Ancienneté, fractionnement et jours supplémentaires
L'ancienneté du salarié peut ouvrir droit à des congés supplémentaires selon la convention collective ou l'accord d'entreprise. Les règles de fractionnement du congé principal s'appliquent lorsqu'une partie de ce congé est prise en dehors de la période de référence légale, fixée du 1er mai au 31 octobre : le salarié acquiert alors un jour de fractionnement supplémentaire s'il prend entre 3 et 5 jours de congé hors de cette période, ou deux jours s'il en prend 6 ou plus.

Absences, arrêt maladie et rupture conventionnelle
Un arrêt maladie, un accident du travail ou une maladie professionnelle n'interrompt pas systématiquement l'acquisition des congés payés, selon des règles fixées par le code du travail et la jurisprudence — de même pour le congé maternité, assimilé à du travail effectif pour ce calcul.
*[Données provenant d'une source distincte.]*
(** Next state of a cell whose current state is [cur] and which has [n]
    live neighbours, as the three cases assign it. *)
Definition next_state (n : Z) (cur : bool) : bool :=
  switch3 n cur true false.

(** The two arrays [updateWorld] works on. *)
Record frame : Type := Frame { f_world : grid; f_nextWorld : grid }.

(** First pair of loops: fill [nextWorld] from [world]. *)
Definition compute_cell (r c : Z) (st : frame) : option frame :=
  n ← countNeighbors (f_world st) r c;
  v ← switch3 n (world_get (f_world st) r c) (Some true) (Some false);
  nw ← world_set (f_nextWorld st) r c v;
  Some (Frame (f_world st) nw).

(** Second pair of loops: [world[r][c] = nextWorld[r][c]]. *)
Definition commit_cell (r c : Z) (st : frame) : option frame :=
  v ← world_get (f_nextWorld st) r c;
  w ← world_set (f_world st) r c v;
  Some (Frame w (f_nextWorld st)).

Definition compute_phase (st : frame) : option frame :=
  for_lt 0 ROWS (fun r st => for_lt 0 COLS (fun c st => compute_cell r c st) st) st.

Definition commit_phase (st : frame) : option frame :=
  for_lt 0 ROWS (fun r st => for_lt 0 COLS (fun c st => commit_cell r c st) st) st.

Definition updateWorld (world : grid) : option grid :=
  st1 ← compute_phase (Frame world all_false);
  st2 ← commit_phase st1;
  Some (f_world st2).

(** Cells the row-major scan has passed when it stands at [(r, c)]. *)
Definition scanned (r c y x : Z) : Prop :=
  (0 <= y < r /\ 0 <= x < COLS) \/ (y = r /\ 0 <= x < c).

(** The transition as a function of the old grid alone: the value
    [updateWorld] is meant to leave in [world[r][c]]. *)
Definition transition (w : grid) (r c : Z) : option bool :=
  n ← countNeighbors w r c;
  cur ← world_get w r c;
  Some (next_state n cur).

(** [k] successive calls of [updateWorld]. *)
Fixpoint generations (k : nat) (w : grid) : option grid :=
  match k with
  | O => Some w
  | Datatypes.S k' => w' ← updateWorld w; generations k' w'
  end.

(** ** Pins and the display driver *)

Inductive level : Type := LOW | HIGH.

(** The analog pin numbers [A0] .. [A7] come from the board's core headers,
    not from the sketch; they are a parameter of the development. *)
Class Board : Type := {
  A0 : Z; A1 : Z; A2 : Z; A3 : Z; A4 : Z; A5 : Z; A6 : Z; A7 : Z
}.

(** The numbering of the Arduino Mega 2560, the board whose external
    interrupts sit on pins 20 and 21. *)
Definition mega2560 : Board :=
  {| A0 := 54; A1 := 55; A2 := 56; A3 := 57;
     A4 := 58; A5 := 59; A6 := 60; A7 := 61 |}.

(** One call of [digitalWrite]. *)
Inductive event : Type := DigitalWrite (pin : Z) (v : level).

(** Output levels of the pins, by pin number. *)
Abbreviation pins := (Z -> level).

Definition digitalWrite (e : event) (p : pins) : pins :=
  match e with
  | DigitalWrite pin v => fun q => if q =? pin then v else p q
  end.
En cas de rupture conventionnelle ou de départ de l'entreprise, une indemnité compensatrice de congés payés est versée pour les jours de congés acquis et non pris, calculée sur la base de la rémunération brute du salarié.

Cas particuliers : temps partiel, assistantes maternelles
Pour les salariés à temps partiel, le décompte des jours de congés suit la même méthode que pour un salarié à temps complet : les jours ouvrables de congés payés se calculent en jours calendaires, indépendamment du nombre de jours réellement travaillés par semaine. Les assistantes maternelles (ou « assmat », parfois appelées nounous par les familles employeuses) suivent des règles de décompte des congés qui leur sont propres, encadrées par leur convention collective spécifique.

En pratique : comment décompter ses jours de congés
Pour décompter correctement ses jours de congés, il faut compter les jours ouvrables compris entre le premier jour de congé et le dernier jour ouvrable avant la reprise, en incluant le samedi et en excluant les dimanches et jours fériés chômés dans l'entreprise. Le mode de calcul peut varier selon l'ancienneté, le temps de travail (temps plein ou temps partiel) et les conventions collectives applicables. En cas de doute sur un décompte, mieux vaut vérifier avec l'employeur ou le service des ressources humaines, en s'appuyant sur le code du travail ou en consultant un professionnel du droit du travail pour s'assurer que les droits à congés payés sont bien respectés.